Thinking back to that first encounter with Bartos in May, I remember her shyness, our small talk about Warsaw’s drab postwar skyline, and the candy she gave me to eat as I perused her work. The fudgelike confection was a rich indulgence that orally transfixed me, while my eyes remained transfixed on her photographs. I marveled at these haunting, grainy images with a self-conscious, uncertain voyeurism. What was I seeing? A commentary on gendered roles and sexual politics within the family unit? Or simply a lurid expression of sexuality between a father and daughter? And if it was the latter, was that necessarily wrong? Bartos is Nabakovian in her pursuit of these conundrums, constantly twisting and tugging at the viewer’s comfort levels while needling the hard line drawn between family intimacy and sexuality.
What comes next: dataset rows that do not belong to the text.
Definition validateInclude (n : bytes) : bytes :=
  reject is_empty n || (5 <? size_z n) with
    str "include: ruleset number out of range (1..65535)";
  reject negb (forallb is_digit n) with str "include: ruleset number must be decimal";
  reject (dec_value n =? 0) || (65535 <? dec_value n) with
    str "include: ruleset number out of range (1..65535)";
  [].

Definition validateDevfsRuleSpec (rule : bytes) : bytes :=
  match devfsTokens [] [] rule with
  | inl e => e
  | inr tok =>
      match tok with
      | [a] =>
          if beq a (str "hide") then []
          else str "rule must be 'hide', 'include <n>' or 'path <glob> unhide'"
      | [a; n] =>
          if beq a (str "include") then validateInclude n
          else str "rule must be 'hide', 'include <n>' or 'path <glob> unhide'"
      | [a; g; u] =>
          if beq a (str "path") && beq u (str "unhide")
          then validateDevfsPathGlob g (str "path glob")
          else str "rule must be 'hide', 'include <n>' or 'path <glob> unhide'"
      | _ => str "rule must be 'hide', 'include <n>' or 'path <glob> unhide'"
      end
  end.

Definition kApplyDevfsRulesMaxRules : Z := 128.

Fixpoint validateDevfsRulesFrom (i : Z) (rules : list bytes) : bytes :=
  match rules with
  | [] => []
  | r :: rest =>
      guard_err (str "rule" ++ dec i ++ str ": ") (validateDevfsRuleSpec r)
        (validateDevfsRulesFrom (i + 1) rest)
  end.

Definition validateApplyDevfsRules (r : ApplyDevfsRulesReq) : bytes :=
  ensure validateAbsolutePath (ar_mountPath r) as "mount_path: ";
  reject (ar_ruleset r =? 0) || (65535 <? ar_ruleset r) with
    str "ruleset: out of range (1..65535)";
  reject is_empty (ar_rules r) with str "rules: empty";
  reject kApplyDevfsRulesMaxRules <? size_z (ar_rules r) with
    (str "rules: more than " ++ dec kApplyDevfsRulesMaxRules ++ str " entries");
  validateDevfsRulesFrom 0 (ar_rules r).

Definition validateSetJailCpuset (r : SetJailCpusetReq) : bytes :=
  reject jidOutOfRange (sc_jid r) with str "jid: out of range (1..65535)";
  reject is_empty (sc_cpuset r) with str "cpuset is empty";
  reject 256 <? size_z (sc_cpuset r) with str "cpuset longer than 256 chars";
  check_chars (fun c => is_digit c || one_of (str ",-") c) (str "cpuset") (sc_cpuset r).

Definition validateJailUserName (user : bytes) : bytes :=
  match user with
  | [] => []
  | c0 :: _ =>
      reject 32 <? size_z user with str "user name longer than 32 chars";
      reject negb (isAlnum c0 && negb (is_digit c0)) && negb (Ascii.eqb c0 "_") with
        str "user name must start with a letter or '_'";
      check_chars (fun c => isAlnum c || one_of (str "._-") c) (str "user name") user
  end.

Definition validateTermName (term : bytes) : bytes :=
  reject 64 <? size_z term with str "term longer than 64 chars";
  check_chars (fun c => isAlnum c || one_of (str "._-+") c) (str "term") term.

Definition kExecInJailMaxArgs : Z := 256.
Definition kExecInJailMaxArgvBytes : Z := 65536.

Fixpoint argvLoop (total : Z) (argv : list bytes) : bytes :=
  match argv with
  | [] => []
  | a :: rest =>
      reject has_char nul a with str "argv: embedded NUL";
      let total' := total + (size_z a + 1) in
      reject kExecInJailMaxArgvBytes <? total' with
        (str "argv: total size exceeds " ++ dec kExecInJailMaxArgvBytes ++ str " bytes");
      argvLoop total' rest
  end.

Definition validateExecInJail (r : ExecInJailReq) : bytes :=
  reject jidOutOfRange (ex_jid r) with str "jid: out of range (1..65535)";
  ensure validateJailUserName (ex_user r) as "user: ";
  ensure validateTermName (ex_term r) as "term: ";
  match ex_argv r with
  | [] => str "argv is empty"
  | a0 :: _ =>
      reject kExecInJailMaxArgs <? size_z (ex_argv r) with
        (str "argv: more than " ++ dec kExecInJailMaxArgs ++ str " arguments");
      reject negb (starts_with (str "/") a0) with str "argv0: must be an absolute path";
      reject 1024 <? size_z a0 with str "argv0: longer than 1024 chars";
      argvLoop 0 (ex_argv r)
  end.

Definition validateSetIfaceMac (r : SetIfaceMacReq) : bytes :=
  ensure validateIfaceName (sm_ifname r) as "ifname: ";
  reject is_empty (sm_mac r) with str "mac: is empty";
  ensure validateMacAddress (sm_mac r) as "mac: ";
  [].

Definition validateDeleteIpfwNat (r : DeleteIpfwNatReq) : bytes :=
  reject (dn_number r =? 0) || (65534 <? dn_number r) with
    str "number: out of range (1..65534)";
  [].

Definition validateCreateBridge (r : CreateBridgeReq) : bytes :=
  ensure validateIfaceName (cb_name r) as "name: ";
  let kPrefix := str "bridge" in
  reject negb (starts_with kPrefix (cb_name r)) || (size_z (cb_name r) =? size_z kPrefix) with
    str "name: must be bridge<N>";
  reject negb (forallb is_digit (drop (length kPrefix) (cb_name r))) with
    str "name: must be bridge<N>";
  [].

Definition validateAcquireFwLease (r : AcquireFwLeaseReq) : bytes :=
  reject jidOutOfRange (af_jid r) with str "jid: out of range (1..65535)";
  reject negb (af_slot r) && negb (af_fwd4 r) && negb (af_fwd6 r) with
    str "nothing requested (slot, fwd4 or fwd6)";
  [].

Definition validateReleaseFwLease (r : ReleaseFwLeaseReq) : bytes :=
  reject jidOutOfRange (rf_jid r) with str "jid: out of range (1..65535)"; [].

End PrivOps.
Loss of innocence overlays the mid-sized, square compositions of Bartos’s Polaroid and 125mm film photographs. She infuses guilt into guiltless scenes of family bonding. In “Lody” (2017), for example, the pair lick vanilla ice cream off their cones. Both of their eyes are closed and a shadow from the above roof nearly eclipses their faces in shadow. Bartos’s father stands in the foreground, baring his imposing physique in a black Speedo: the image of an aging man desperate to recapture time and former glory. This image is charged with sexual imagery that would otherwise go unnoticed if Bartos were still a small child, or her father more clothed — like the white, melting ice cream that alludes to semen.
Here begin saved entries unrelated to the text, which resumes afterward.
(** The mask keeps the number's first [p] bits. *)
Lemma maskPrefix_spec a p : wf a -> 0 <= p <= 128 ->
  wf (maskPrefix a p) /\ val (maskPrefix a p) = val a / 2 ^ (128 - p) * 2 ^ (128 - p).
Proof.
  intros Ha Hp. unfold maskPrefix. destruct (Z.leb_spec 128 p).
  - assert (p = 128) as -> by lia. split; [done|]. change (2 ^ (128 - 128)) with 1. rewrite Z.div_1_r. lia.
  - destruct (clearBits_spec (PerUserNet.zseq p 128) a Ha) as [Hw Hbit].
    { apply Forall_forall. intros k Hk%list_elem_of_In%zseq_In. lia. }
    split; [done|]. rewrite <- Z.shiftr_div_pow2, <- Z.shiftl_mul_pow2 by lia. apply Z.bits_inj'. intros n Hn.
    destruct (Z.ltb_spec n 128) as [Hlt|Hge].
    + rewrite Hbit by lia. rewrite Z.shiftl_spec by lia. destruct (Z.ltb_spec n (128 - p)).
      * replace (existsb _ _) with true by (symmetry; apply existsb_exists; exists (127 - n); split;
          [apply zseq_In; lia|apply Z.eqb_refl]).
        rewrite andb_false_r. by rewrite Z.testbit_neg_r by lia.
      * rewrite Z.shiftr_spec by lia. replace (n - (128 - p) + (128 - p)) with n by lia.
        replace (existsb _ _) with false; [by rewrite andb_true_r|]. symmetry. apply not_true_iff_false.
        intros (k & Hk%zseq_In & E%Z.eqb_eq)%existsb_exists. lia.
    + assert (Hz : forall v, 0 <= v < 2 ^ 128 -> Z.testbit v n = false).
      { intros v Hv. destruct (Z.eq_dec v 0) as [->|]; [apply Z.bits_0|]. apply Z.bits_above_log2; [lia|].
        assert (Z.log2 v < 128) by (apply Z.log2_lt_pow2; lia). lia. }
      rewrite Hz by (by apply wf_bound). rewrite Z.shiftl_spec, Z.shiftr_spec by lia.
      replace (n - (128 - p) + (128 - p)) with n by lia. symmetry. apply Hz. by apply wf_bound.
Qed.

(** ** Pools *)

Lemma aeqb_eq a b : aeqb a b = true <-> a = b.
Proof. apply bool_decide_eq_true. Qed.

(** An aligned network. *)
Definition poolOk (n : Network6) : Prop :=
  wf (base n) /\ 1 <= prefixLen n <= 128 /\ maskPrefix (base n) (prefixLen n) = base n.

Definition poolSize (n : Network6) : Z := 2 ^ (128 - prefixLen n).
Aneta Bartos, “Lody” (2017), archival inkjet print, 30 x 30.65 in
Elsewhere, Bartos experiments with the variables of her own costume, wearing long, flowing dresses and bonnets. In “Scythe” (2016), she stands emotionless, poised yet puritanical. Subsequently, Bartos dons the costume and demeanor of a stoic governess. Again, she stands behind her father, here holding the titular farm tool. This bucolic scene plays out as fantasy for the pastoral. Or is it a nightmare? The ambiguity here feels intentional, allowing Bartos to vary between reverence for her father’s lifestyle in Poland and displeasure at society’s tendency to minimize women.
A few of the portraits appear to be straightforward parody. “Chicken” (2016) is a perfect example. Here, the artist wears a black bikini with an accompanying black bonnet. Her strong (if perhaps unintentional) channeling of “Little” Edie Bouvier of Grey Gardens fame signals the oddball nature of her portraiture. The comedy of her chasing down a chicken denotes the infantilizing of women, particularly in traditional family structures. Although her specific relationship to her father is never fully explicated (the two rarely touch in the photographs, usually appearing in their own separate worlds) we perceive that Bartos is a woman trapped between her role as a daughter and society’s expectations of women.
Tragedy also pervades the Family Portrait. The loss of innocence we all experience is magnified in her dual exploration of womanhood and nostalgia. The pastoral setting of her family home gestures toward an elusive idyllic past. But her body — now fully mature — no longer matches the image of childhood. Like her father, she’s trying to recapture time. The result is bittersweet, like medicine.
Aneta Bartos’s Family Portrait continues at Postmasters Gallery (54 Franklin Street, Tribeca, Manhattan) through October 14.